[proofplan]
Each conditional convergence theorem is derived from its unconditional counterpart by verifying the defining conditions of conditional expectation. The Conditional MCT follows by applying the (unconditional) [Monotone Convergence Theorem](/theorems/509) to the [sequence](/page/Sequence) $Y_n \mathbb{1}_A$. The Conditional [Fatou Lemma](/theorems/510) is deduced from the Conditional MCT applied to the increasing sequence $\inf_{k \geq n} X_k$. The Conditional DCT follows from two applications of Conditional Fatou to $X_n + Y$ and $Y - X_n$. The Conditional [Jensen Inequality](/theorems/515) uses the representation of a convex [function](/page/Function) as the supremum of countably many affine minorants.
[/proofplan]
[step:Prove the Conditional [Monotone Convergence Theorem](/theorems/509)]

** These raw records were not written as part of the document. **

Lemma header_roundtrip hs fl : (length hs ≤ DWB_MAX_BATCH)%nat → Forall (λ h, h ≤ u64_max) hs → fl ≤ u64_max →
  dwb.decode_header (dwb.encode_header hs fl) = Some (mkHeader hs fl).
Proof.
  intros Hn Hu Hf. pose proof (max_batch_fits _ Hn) as Hfit. pose proof (header_body_page hs fl Hn) as Hb.
  assert (Hlen : N.of_nat (length hs) ≤ u64_max) by (unfold u64_max, PAGE_SIZE in *; lia).
  assert (H0 : length zero_page = PAGE_SIZE) by apply page.zero_page_ok.
  assert (Hm : page.read_u64 (dwb.encode_header hs fl) HDR_OFF_MAGIC = DWB_MAGIC).
  { apply header_word; [done|offsets; lia| |offsets; lia].
    rewrite !page.read_u64_copy_other by hlen. apply page.read_u64_copy_same; [done|offsets; lia|done]. }
  assert (Hc : page.read_u64 (dwb.encode_header hs fl) HDR_OFF_COUNT = N.of_nat (length hs)).
  { apply header_word; [done|offsets; lia| |offsets; lia].
    rewrite page.read_u64_copy_other by hlen. apply page.read_u64_copy_same; [hlen|offsets; lia|done]. }
  assert (Hfl : page.read_u64 (dwb.encode_header hs fl) HDR_OFF_FLOOR = fl).
  { apply header_word; [done|offsets; lia| |offsets; lia]. apply page.read_u64_copy_same; [hlen|offsets; lia|done]. }
  unfold dwb.decode_header. rewrite Hm, Hc, Hfl. unfold dwb.encode_header at 1. fold (header_body hs fl).
  rewrite page.verify_write, N.eqb_refl by done. cbn [negb].
  destruct (N.ltb_spec (N.of_nat DWB_MAX_BATCH) (N.of_nat (length hs))); [lia|].
  destruct (N.ltb_spec (N.of_nat PAGE_SIZE) (N.of_nat HDR_OFF_HOMES + N.of_nat (length hs) * 8)); [lia|]. cbn [orb].
  rewrite Nat2N.id. unfold dwb.encode_header. fold (header_body hs fl).
  rewrite read_homes_checksum by (done || (offsets; lia)). unfold header_body.
  rewrite read_write_homes by (done || apply header_fields_page). done.
Qed.
End header.

(** ** The copies on the device *)
Record Entry := mkEntry { en_gated : bool; en_slot : N; en_home : N }.

Section recovery.
Context `{Crc32c} {D : Type} `{!BlockDevice D}.
#[local] Set Default Proof Using "All".

(** The data slots a region's header names. *)
Definition region_entries (d : D) (rg : Region * bool) : list Entry :=
  match dwb.read_region_header d rg.1 with
  | Ok (Some h) => imap (λ i h, mkEntry rg.2 (first_data_slot rg.1 + N.of_nat i) h) (homes h)
  | _ => []
  end.
Definition entries (d : D) : list Entry := mjoin (region_entries d <$> dwb.all_regions).

(** The slot holds an intact page of the home it names. *)
Definition intact (d : D) (e : Entry) (b : bytes) : Prop :=
  read_page (en_slot e) d = Ok b ∧ page.verify_checksum b = true ∧ page.page_id b = en_home e.

(** An intact copy that recovery may use: ring copies below the floor are superseded. *)
Definition usable (d : D) (fl : Lsn) (e : Entry) (b : bytes) : Prop :=
  intact d e b ∧ (en_gated e = true → fl ≤ page.page_lsn b).

Definition add_entry (d : D) (fl : Lsn) (g : dwb.Gathered) (e : Entry) : dwb.Gathered :=
  dwb.consider d fl (en_gated e) (en_slot e) (en_home e) g.

Lemma consider_all_fold d fl gated slot hs : ∀ i g,
  dwb.consider_all d fl gated (slot + N.of_nat i) hs g
  = foldl (add_entry d fl) g (imap (λ j h, mkEntry gated (slot + N.of_nat (i + j)) h) hs).
Proof.
  induction hs as [|h hs IH]; intros i g; [done|]. cbn [dwb.consider_all imap foldl].
  replace (slot + N.of_nat i + 1) with (slot + N.of_nat (S i)) by lia. rewrite IH. rewrite Nat.add_0_r.
  unfold add_entry at 3. cbn [en_gated en_slot en_home]. f_equal. apply imap_ext. intros j x _. cbn. do 2 f_equal. lia.
Qed.

Lemma gather_fold d fl rgs : ∀ g, (∀ rg, rg ∈ rgs → ∃ o, dwb.read_region_header d rg.1 = Ok o) →
  dwb.gather d fl rgs g = Ok (foldl (add_entry d fl) g (mjoin (region_entries d <$> rgs))).
Proof.
  induction rgs as [|[r gated] rgs IH]; intros g Hr; [done|]. cbn [dwb.gather].
  destruct (Hr (r, gated) ltac:(by left)) as [o Ho]. cbn [fst] in Ho. rewrite Ho.
  assert (He : mjoin (region_entries d <$> (r, gated) :: rgs)
    = match o with Some h => imap (λ i h, mkEntry gated (first_data_slot r + N.of_nat i) h) (homes h) | None => [] end
      ++ mjoin (region_entries d <$> rgs)).
  { csimpl. unfold region_entries at 1. cbn [fst snd]. rewrite Ho. by destruct o. }
  rewrite He, foldl_app. destruct o as [h|]; (rewrite IH by (intros; apply Hr; by right)); [|done].
  pose proof (consider_all_fold d fl gated (first_data_slot r) (homes h) 0 g) as Hc.
  rewrite N.add_0_r in Hc. by rewrite Hc.
Qed.

(** What the first pass has gathered after the entries [es]. *)
Record gathered (d : D) (fl : Lsn) (es : list Entry) (g : dwb.Gathered) : Prop := {
  ga_named h : h ∈ dwb.named g ↔ ∃ e, e ∈ es ∧ en_home e = h;
  ga_from h l b : dwb.candidates g !! h = Some (l, b) →
    l = page.page_lsn b ∧ ∃ e, e ∈ es ∧ en_home e = h ∧ usable d fl e b;
  ga_best e b : e ∈ es → usable d fl e b →
    ∃ l b', dwb.candidates g !! en_home e = Some (l, b') ∧ page.page_lsn b ≤ l;
}.

Lemma gathered_nil d fl : gathered d fl [] (dwb.mkGathered ∅ ∅ ∅).
Proof.
  split; cbn.
  - intros h. split; [by intros ?%elem_of_empty|]. by intros (e & ?%elem_of_nil & _).
  - intros h l b. by rewrite lookup_empty.
  - by intros e b ?%elem_of_nil.
Qed.

(** One entry: its home is named, and it becomes the candidate if it is the newest usable
    copy so far. *)
Lemma add_entry_cases d fl g e :
  dwb.named (add_entry d fl g e) = {[en_home e]} ∪ dwb.named g
  ∧ ((∃ b, usable d fl e b ∧ (∀ l b', dwb.candidates g !! en_home e = Some (l, b') → l < page.page_lsn b)
       ∧ dwb.candidates (add_entry d fl g e) = <[en_home e := (page.page_lsn b, b)]> (dwb.candidates g))
     ∨ (dwb.candidates (add_entry d fl g e) = dwb.candidates g
        ∧ ∀ b, usable d fl e b → ∃ l b', dwb.candidates g !! en_home e = Some (l, b') ∧ page.page_lsn b ≤ l)).
Proof.
  unfold add_entry, dwb.consider, usable, intact. cbn [dwb.candidates dwb.named dwb.had_corrupt_copy].
  destruct (read_page (en_slot e) d) as [buf| |] eqn:Hr; [|split; [done|right; split; [done|by intros b ((Hb & _) & _)]]..].
  destruct (page.verify_checksum buf) eqn:Hv; cbn [negb]; [|split; [done|right; split; [done|intros b ((Hb & Hv' & Hi') & _); congruence]]].
  destruct (N.eqb_spec (page.page_id buf) (en_home e)) as [Hid|Hid]; cbn [negb]; [|split; [done|right; split; [done|intros b ((Hb & Hv' & Hi') & _); congruence]]].
  destruct (en_gated e && (page.page_lsn buf <? fl)) eqn:Hg.
  { split; [done|right; split; [done|]]. intros b ((Hb & _ & _) & Hf). apply andb_true_iff in Hg as [Hg Hlt].
    apply N.ltb_lt in Hlt. simplify_eq. specialize (Hf Hg). lia. }
  assert (Hu : en_gated e = true → fl ≤ page.page_lsn buf).
  { intros Hge. rewrite Hge in Hg. cbn in Hg. by apply N.ltb_ge in Hg. }
  destruct (dwb.candidates g !! en_home e) as [[best b']|] eqn:Hc.
  - destruct (N.leb_spec (page.page_lsn buf) best) as [Hle|Hlt]; cbn; (split; [done|]).
    + right. split; [done|]. intros b ((Hb & _ & _) & _). simplify_eq. eauto.
    + left. exists buf. split; [done|]. split; [|done]. intros l b'' [= <- <-]. done.
  - cbn. split; [done|]. left. exists buf. split; [done|]. split; [|done]. by intros l b''.
Qed.

Lemma gathered_step d fl es g e : gathered d fl es g → gathered d fl (es ++ [e]) (add_entry d fl g e).
Proof.
  intros [Hn Hf Hb]. destruct (add_entry_cases d fl g e) as [Hnm Hc]. split.
  - intros h. rewrite Hnm, elem_of_union, elem_of_singleton, Hn. setoid_rewrite elem_of_app. setoid_rewrite list_elem_of_singleton.
    naive_solver.
  - intros h l b Hl. destruct Hc as [(b0 & Hu & _ & Hc)|[Hc _]]; rewrite Hc in Hl.
    + apply lookup_insert_Some in Hl as [[<- [= <- <-]]|[_ Hl]].
      * split; [done|]. exists e. split; [apply elem_of_app; right; by left|done].
      * destruct (Hf h l b Hl) as (? & e' & ? & ?). split; [done|]. exists e'. split; [apply elem_of_app; by left|done].
    + destruct (Hf h l b Hl) as (? & e' & ? & ?). split; [done|]. exists e'. split; [apply elem_of_app; by left|done].
  - intros e' b [He|He%list_elem_of_singleton]%elem_of_app Hu.
    + destruct (Hb e' b He Hu) as (l & b' & Hl & Hle). destruct Hc as [(b0 & _ & Hnew & Hc)|[Hc _]]; rewrite Hc; [|by exists l, b'].
      destruct (decide (en_home e = en_home e')) as [Heq|Hne]; [|rewrite lookup_insert_ne by done; by exists l, b'].
      rewrite Heq, lookup_insert_eq. rewrite <- Heq in Hl. specialize (Hnew _ _ Hl). eexists _, _. split; [done|]. lia.
    + subst e'. destruct Hc as [(b0 & Hu0 & _ & Hc)|[Hc Hk]]; rewrite Hc; [|by apply Hk].
      rewrite lookup_insert_eq. destruct Hu0 as [[Hr0 _] _], Hu as [[Hr _] _]. rewrite Hr in Hr0. injection Hr0 as <-. eexists _, _. split; [done|lia].
Qed.

Lemma gathered_fold d fl es : gathered d fl es (foldl (add_entry d fl) (dwb.mkGathered ∅ ∅ ∅) es).
Proof.
  induction es as [|e es IH] using rev_ind; [apply gathered_nil|]. rewrite foldl_app. cbn [foldl]. by apply gathered_step.
Qed.
End recovery.

(** ** Restoring home pages *)
Section restore.
Context `{Crc32c} {Home : Type} `{!BlockDevice Home} `{!DeviceSpec Home}.
#[local] Set Default Proof Using "All".

(** A page of the home device that fails its checksum. *)
Definition torn (home : Home) (h : N) : bool := (h <? page_count home) && negb (page.verify_checksum (page_at home h)).

Definition lossless (acc : dwb.Repairs) : Prop := dwb.double_fault acc = [] ∧ dwb.torn_unprotected acc = [].

Lemma write_keeps_count (home home' : Home) h b : dev_ok home → dev_ok home' → dev_pages home' = <[N.to_nat h := b]> (dev_pages home) →
  page_count home' = page_count home.
Proof. intros Ho Ho' Hp. by rewrite !page_count_spec, Hp, length_insert. Qed.

Lemma torn_other (home home' : Home) h' : page_count home' = page_count home →
  page_at home' h' = page_at home h' → torn home' h' = torn home h'.
Proof. intros Hc Hp. unfold torn. by rewrite Hc, Hp. Qed.

(** What is at [h] once its page, if torn, has been restored. *)
Definition restored_page (g : dwb.Gathered) (home : Home) (h : N) : bytes :=
  match dwb.candidates g !! h with Some (_, b) => b | None => page_at home h end.

Record restored (g : dwb.Gathered) (ids : list N) (acc : dwb.Repairs) (home : Home) (acc' : dwb.Repairs) (home' : Home) : Prop := {
  rs_ok : dev_ok home';
  rs_count : page_count home' = page_count home;
  rs_page h : page_at home' h = if decide (h ∈ ids ∧ torn home h = true) then restored_page g home h else page_at home h;
  rs_lossless : lossless acc' ↔ lossless acc ∧ ∀ h, h ∈ ids → torn home h = true → is_Some (dwb.candidates g !! h);
  rs_repaired : dwb.repaired acc' = (dwb.repaired acc
    + length (filter (λ h, torn home h = true ∧ is_Some (dwb.candidates g !! h)) ids))%nat;
}.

**(i)** Let $Y_n$ be a version of $\mathbb{E}[X_n \mid \mathcal{G}]$. Since $0 \leq X_n \leq X_{n+1}$ a.s., the positivity of conditional expectation ([Basic Properties of Conditional Expectation](/theorems/1148), part (iv)) applied to $X_{n+1} - X_n \geq 0$ gives $Y_{n+1} - Y_n = \mathbb{E}[X_{n+1} - X_n \mid \mathcal{G}] \geq 0$ a.s. (using linearity, part (v)). Since $Y_n \geq 0$ a.s. and the sequence is increasing, the [limit](/page/Limit) $Y = \lim_{n \to \infty} Y_n$ exists a.s. in $[0, \infty]$ and is $\mathcal{G}$-measurable as a limit of $\mathcal{G}$-[measurable functions](/page/Measurable%20Functions).

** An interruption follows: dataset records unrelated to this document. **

Lemma release_keeps i fr s : pool_ok s → bp_frames s !! i = Some fr → fr_pins fr = 0 → fr_dirty fr = false →
  ∃ s' fr', Pool.release i s = (Ok tt, s') ∧ keeps s s' ∧ bp_frames s' !! i = Some fr' ∧ fr_page fr' = None.
Proof.
  intros Hs Hi Hpins Hclean. unfold Pool.release, Pool.with_frame. rewrite Hi.
  destruct (fr_page fr) as [p|] eqn:Hp; [|by exists s, fr; split_and!; [|apply keeps_refl| |]].
  assert (Hlt := lookup_lt_Some _ _ _ Hi). assert (Htp : bp_table s !! p = Some i) by (apply (pk_table s Hs); eauto).
  unfold modify. eexists _, _. split; [reflexivity|].
  split; [|split; [by apply list_lookup_insert_eq|done]]. split; cbn; [|by rewrite length_insert|done| | |apply delete_subseteq].
  - pose proof Hs as [Hd Hk Hl Hc Hf Ht]. split; cbn; [done|done|done|by rewrite length_insert| |].
    + intros j frj [(<- & <- & _)|[_ Hj]]%list_lookup_insert_Some; [|by eapply Hf].
      split; cbn; [apply (Hf i fr Hi)|apply (Hf i fr Hi)|done|done|done].
    + intros q j. rewrite lookup_delete_Some, Ht. split.
      * intros (Hne & frj & Hj & Hq). exists frj. rewrite list_lookup_insert_ne; [done|]. intros <-. congruence.
      * intros (frj & [(<- & <- & _)|[Hne Hj]]%list_lookup_insert_Some & Hq); [done|]. split; [|by exists frj].
        intros <-. by apply Hne, (one_frame s i j fr frj p).
  - intros q. unfold contents, cached. cbn. destruct (decide (q = p)) as [->|Hne].
    + rewrite lookup_delete_eq, Htp. cbn [mbind option_bind]. by rewrite Hi, (fo_clean _ _ _ (pk_frames s Hs i fr Hi) p).
    + rewrite lookup_delete_ne by done. destruct (bp_table s !! q) as [j|] eqn:Hq; cbn; [|done].
      rewrite list_lookup_insert_ne; [done|]. intros <-. apply (pk_table s Hs) in Hq as (? & ? & ?). congruence.
  - intros j. unfold handle. cbn. destruct (decide (i = j)) as [<-|Hne]; [|by rewrite list_lookup_insert_ne].
    rewrite list_lookup_insert_eq by done. rewrite Hi. cbn. by rewrite Hpins.
Qed.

For each $A \in \mathcal{G}$, the sequence $Y_n \mathbb{1}_A$ is non-negative and increasing with limit $Y \mathbb{1}_A$. The (unconditional) [Monotone Convergence Theorem](/theorems/509) gives:
\begin{align*}
\mathbb{E}[Y \mathbb{1}_A] = \lim_{n \to \infty} \mathbb{E}[Y_n \mathbb{1}_A] = \lim_{n \to \infty} \mathbb{E}[X_n \mathbb{1}_A] = \mathbb{E}[X \mathbb{1}_A],
\end{align*}
where the second equality uses the [integral](/page/Integral)-matching condition for each $Y_n$, and the third applies MCT to $X_n \mathbb{1}_A \uparrow X \mathbb{1}_A$. By uniqueness, $Y = \mathbb{E}[X \mid \mathcal{G}]$ a.s.
[guided]
The strategy mirrors the proof of the unconditional MCT, but with the integral-matching condition playing the role of integration. The key observation is that the monotone convergence theorem is applied to the *unconditional* expectations $\mathbb{E}[Y_n \mathbb{1}_A]$ — not to the conditional expectations themselves. This is possible because each $Y_n \mathbb{1}_A$ is a non-negative random variable with $Y_n \mathbb{1}_A \uparrow Y \mathbb{1}_A$.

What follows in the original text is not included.